:: PROBLEM DETAILS ::
The required result is every line of the records that includes "state".

:: EXTRACTED RECORDS ::
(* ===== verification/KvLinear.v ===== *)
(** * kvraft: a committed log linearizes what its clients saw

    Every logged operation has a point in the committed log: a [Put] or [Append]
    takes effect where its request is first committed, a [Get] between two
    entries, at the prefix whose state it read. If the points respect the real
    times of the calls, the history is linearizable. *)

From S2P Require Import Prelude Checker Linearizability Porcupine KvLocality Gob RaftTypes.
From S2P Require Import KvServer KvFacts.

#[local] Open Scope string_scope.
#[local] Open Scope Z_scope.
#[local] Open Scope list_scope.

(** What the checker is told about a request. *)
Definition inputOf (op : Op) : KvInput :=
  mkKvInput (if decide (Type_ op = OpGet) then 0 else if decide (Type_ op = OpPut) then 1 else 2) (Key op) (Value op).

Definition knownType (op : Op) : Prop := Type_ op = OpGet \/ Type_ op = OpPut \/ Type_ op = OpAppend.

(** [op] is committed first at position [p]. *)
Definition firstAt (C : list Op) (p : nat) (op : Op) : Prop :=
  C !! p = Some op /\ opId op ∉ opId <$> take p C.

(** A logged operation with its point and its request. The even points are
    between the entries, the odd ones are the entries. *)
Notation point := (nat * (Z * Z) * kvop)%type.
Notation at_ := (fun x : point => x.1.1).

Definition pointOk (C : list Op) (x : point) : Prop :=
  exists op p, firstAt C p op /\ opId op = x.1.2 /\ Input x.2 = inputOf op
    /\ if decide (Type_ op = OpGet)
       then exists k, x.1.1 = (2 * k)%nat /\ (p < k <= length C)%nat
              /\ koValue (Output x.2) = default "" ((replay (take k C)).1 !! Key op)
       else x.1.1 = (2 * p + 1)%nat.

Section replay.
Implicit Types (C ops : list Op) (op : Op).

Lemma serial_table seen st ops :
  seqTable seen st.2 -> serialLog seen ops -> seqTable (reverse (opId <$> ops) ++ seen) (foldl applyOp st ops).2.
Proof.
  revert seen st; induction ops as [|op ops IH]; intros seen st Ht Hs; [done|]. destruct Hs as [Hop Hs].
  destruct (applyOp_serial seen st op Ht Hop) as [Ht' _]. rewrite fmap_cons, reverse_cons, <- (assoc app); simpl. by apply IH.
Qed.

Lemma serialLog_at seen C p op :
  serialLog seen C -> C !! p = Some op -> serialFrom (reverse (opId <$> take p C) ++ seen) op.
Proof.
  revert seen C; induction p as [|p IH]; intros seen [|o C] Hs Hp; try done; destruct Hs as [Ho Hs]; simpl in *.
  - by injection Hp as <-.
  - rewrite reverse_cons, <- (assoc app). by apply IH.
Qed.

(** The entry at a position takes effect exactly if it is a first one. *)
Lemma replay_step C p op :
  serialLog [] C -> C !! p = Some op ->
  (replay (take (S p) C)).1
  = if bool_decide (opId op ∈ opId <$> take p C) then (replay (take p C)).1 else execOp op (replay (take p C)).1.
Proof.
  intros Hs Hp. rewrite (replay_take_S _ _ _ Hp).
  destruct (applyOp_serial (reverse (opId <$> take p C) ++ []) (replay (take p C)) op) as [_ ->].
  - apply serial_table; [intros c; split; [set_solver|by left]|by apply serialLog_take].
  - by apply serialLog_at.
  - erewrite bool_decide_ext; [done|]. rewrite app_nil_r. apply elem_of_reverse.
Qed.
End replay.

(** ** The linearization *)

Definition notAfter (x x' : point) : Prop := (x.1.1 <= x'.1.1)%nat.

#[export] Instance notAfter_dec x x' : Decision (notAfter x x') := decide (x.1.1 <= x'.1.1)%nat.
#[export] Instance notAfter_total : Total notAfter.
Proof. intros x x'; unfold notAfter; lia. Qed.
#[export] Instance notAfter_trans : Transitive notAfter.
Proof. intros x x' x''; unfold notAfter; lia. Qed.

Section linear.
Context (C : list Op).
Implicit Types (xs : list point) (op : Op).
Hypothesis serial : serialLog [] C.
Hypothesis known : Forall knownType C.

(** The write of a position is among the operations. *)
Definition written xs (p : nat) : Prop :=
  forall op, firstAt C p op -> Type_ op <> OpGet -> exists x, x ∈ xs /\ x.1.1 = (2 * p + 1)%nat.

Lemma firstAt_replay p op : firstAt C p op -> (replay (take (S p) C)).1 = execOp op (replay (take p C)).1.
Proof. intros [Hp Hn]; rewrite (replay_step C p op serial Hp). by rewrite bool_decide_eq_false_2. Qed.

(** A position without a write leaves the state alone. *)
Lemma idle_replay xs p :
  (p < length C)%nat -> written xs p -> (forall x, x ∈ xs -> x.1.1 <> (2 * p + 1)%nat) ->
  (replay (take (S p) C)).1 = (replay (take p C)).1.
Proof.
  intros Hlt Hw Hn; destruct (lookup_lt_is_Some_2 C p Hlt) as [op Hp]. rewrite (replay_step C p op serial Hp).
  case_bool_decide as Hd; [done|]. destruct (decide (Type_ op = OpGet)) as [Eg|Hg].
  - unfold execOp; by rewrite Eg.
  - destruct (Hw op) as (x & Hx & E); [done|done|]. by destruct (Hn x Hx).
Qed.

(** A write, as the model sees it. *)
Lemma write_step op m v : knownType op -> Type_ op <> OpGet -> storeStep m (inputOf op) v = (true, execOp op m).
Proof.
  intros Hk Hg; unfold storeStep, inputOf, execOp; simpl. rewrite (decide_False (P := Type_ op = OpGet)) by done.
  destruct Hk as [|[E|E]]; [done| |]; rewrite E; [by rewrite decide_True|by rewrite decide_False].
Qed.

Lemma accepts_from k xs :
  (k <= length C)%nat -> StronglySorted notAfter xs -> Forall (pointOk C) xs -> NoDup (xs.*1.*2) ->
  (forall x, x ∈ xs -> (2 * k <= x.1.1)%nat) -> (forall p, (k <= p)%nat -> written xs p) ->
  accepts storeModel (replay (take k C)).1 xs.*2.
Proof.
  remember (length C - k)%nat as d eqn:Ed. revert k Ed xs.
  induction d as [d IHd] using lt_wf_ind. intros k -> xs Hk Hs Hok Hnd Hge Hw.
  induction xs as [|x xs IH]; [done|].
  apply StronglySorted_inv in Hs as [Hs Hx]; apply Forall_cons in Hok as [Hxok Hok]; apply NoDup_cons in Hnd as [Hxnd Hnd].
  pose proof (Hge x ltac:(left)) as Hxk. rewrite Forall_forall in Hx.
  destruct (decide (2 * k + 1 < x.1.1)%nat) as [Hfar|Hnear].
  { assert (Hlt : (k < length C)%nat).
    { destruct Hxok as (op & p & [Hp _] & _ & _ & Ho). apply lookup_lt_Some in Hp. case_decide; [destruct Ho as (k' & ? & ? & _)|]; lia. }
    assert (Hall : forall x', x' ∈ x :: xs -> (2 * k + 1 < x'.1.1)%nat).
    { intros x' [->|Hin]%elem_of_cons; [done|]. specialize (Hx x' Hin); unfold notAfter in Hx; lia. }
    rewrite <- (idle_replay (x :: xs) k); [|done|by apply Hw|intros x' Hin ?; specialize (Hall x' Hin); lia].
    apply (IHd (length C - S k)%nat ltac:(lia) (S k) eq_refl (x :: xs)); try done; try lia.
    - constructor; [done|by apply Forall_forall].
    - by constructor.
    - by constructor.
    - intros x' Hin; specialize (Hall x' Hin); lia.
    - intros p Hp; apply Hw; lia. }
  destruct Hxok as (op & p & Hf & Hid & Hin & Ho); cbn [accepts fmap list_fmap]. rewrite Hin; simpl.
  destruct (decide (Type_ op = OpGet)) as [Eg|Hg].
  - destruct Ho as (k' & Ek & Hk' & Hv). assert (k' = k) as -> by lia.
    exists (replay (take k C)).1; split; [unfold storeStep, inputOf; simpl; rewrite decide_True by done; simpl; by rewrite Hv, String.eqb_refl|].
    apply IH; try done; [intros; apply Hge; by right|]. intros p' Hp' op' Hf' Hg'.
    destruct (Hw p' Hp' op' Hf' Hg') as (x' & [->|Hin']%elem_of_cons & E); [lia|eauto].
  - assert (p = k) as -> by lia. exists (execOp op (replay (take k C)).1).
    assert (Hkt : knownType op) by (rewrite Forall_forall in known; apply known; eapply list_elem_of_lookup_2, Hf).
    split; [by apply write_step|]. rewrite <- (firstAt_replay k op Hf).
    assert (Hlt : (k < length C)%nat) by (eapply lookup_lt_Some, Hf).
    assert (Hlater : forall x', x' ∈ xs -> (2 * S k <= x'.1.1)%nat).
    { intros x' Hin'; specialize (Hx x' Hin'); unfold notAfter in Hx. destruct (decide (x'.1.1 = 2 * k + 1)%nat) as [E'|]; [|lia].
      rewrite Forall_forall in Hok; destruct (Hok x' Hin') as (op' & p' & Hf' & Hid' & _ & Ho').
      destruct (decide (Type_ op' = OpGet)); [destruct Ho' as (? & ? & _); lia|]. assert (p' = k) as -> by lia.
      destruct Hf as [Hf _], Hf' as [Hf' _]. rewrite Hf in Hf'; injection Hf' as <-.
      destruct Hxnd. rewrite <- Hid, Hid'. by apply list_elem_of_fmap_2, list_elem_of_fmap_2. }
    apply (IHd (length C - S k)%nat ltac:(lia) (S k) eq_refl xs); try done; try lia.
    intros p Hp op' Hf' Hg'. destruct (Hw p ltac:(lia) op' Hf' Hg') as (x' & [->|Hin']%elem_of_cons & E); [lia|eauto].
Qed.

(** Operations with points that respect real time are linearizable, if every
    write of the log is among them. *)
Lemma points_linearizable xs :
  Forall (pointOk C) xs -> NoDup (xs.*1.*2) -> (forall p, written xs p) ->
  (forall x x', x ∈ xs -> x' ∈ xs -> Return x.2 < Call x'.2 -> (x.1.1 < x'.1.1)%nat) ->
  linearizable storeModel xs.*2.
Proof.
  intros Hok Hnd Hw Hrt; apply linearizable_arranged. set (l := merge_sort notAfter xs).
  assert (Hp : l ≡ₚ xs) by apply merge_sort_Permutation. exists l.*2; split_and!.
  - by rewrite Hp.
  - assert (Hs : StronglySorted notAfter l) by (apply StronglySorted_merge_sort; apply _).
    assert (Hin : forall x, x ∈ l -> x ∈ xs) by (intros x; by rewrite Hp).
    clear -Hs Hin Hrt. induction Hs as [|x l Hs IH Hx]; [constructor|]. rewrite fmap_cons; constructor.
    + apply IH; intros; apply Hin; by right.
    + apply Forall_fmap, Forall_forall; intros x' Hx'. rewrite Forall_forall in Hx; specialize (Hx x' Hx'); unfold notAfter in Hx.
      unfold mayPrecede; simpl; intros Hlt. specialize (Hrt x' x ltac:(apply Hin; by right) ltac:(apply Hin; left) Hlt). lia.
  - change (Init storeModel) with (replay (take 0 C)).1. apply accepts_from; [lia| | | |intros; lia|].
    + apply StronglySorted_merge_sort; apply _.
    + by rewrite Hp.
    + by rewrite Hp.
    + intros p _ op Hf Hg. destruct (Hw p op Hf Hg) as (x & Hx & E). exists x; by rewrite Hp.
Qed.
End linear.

:: SOLUTION TO THIS EXERCISE ::
    entries, at the prefix whose state it read. If the points respect the real
(** A position without a write leaves the state alone. *)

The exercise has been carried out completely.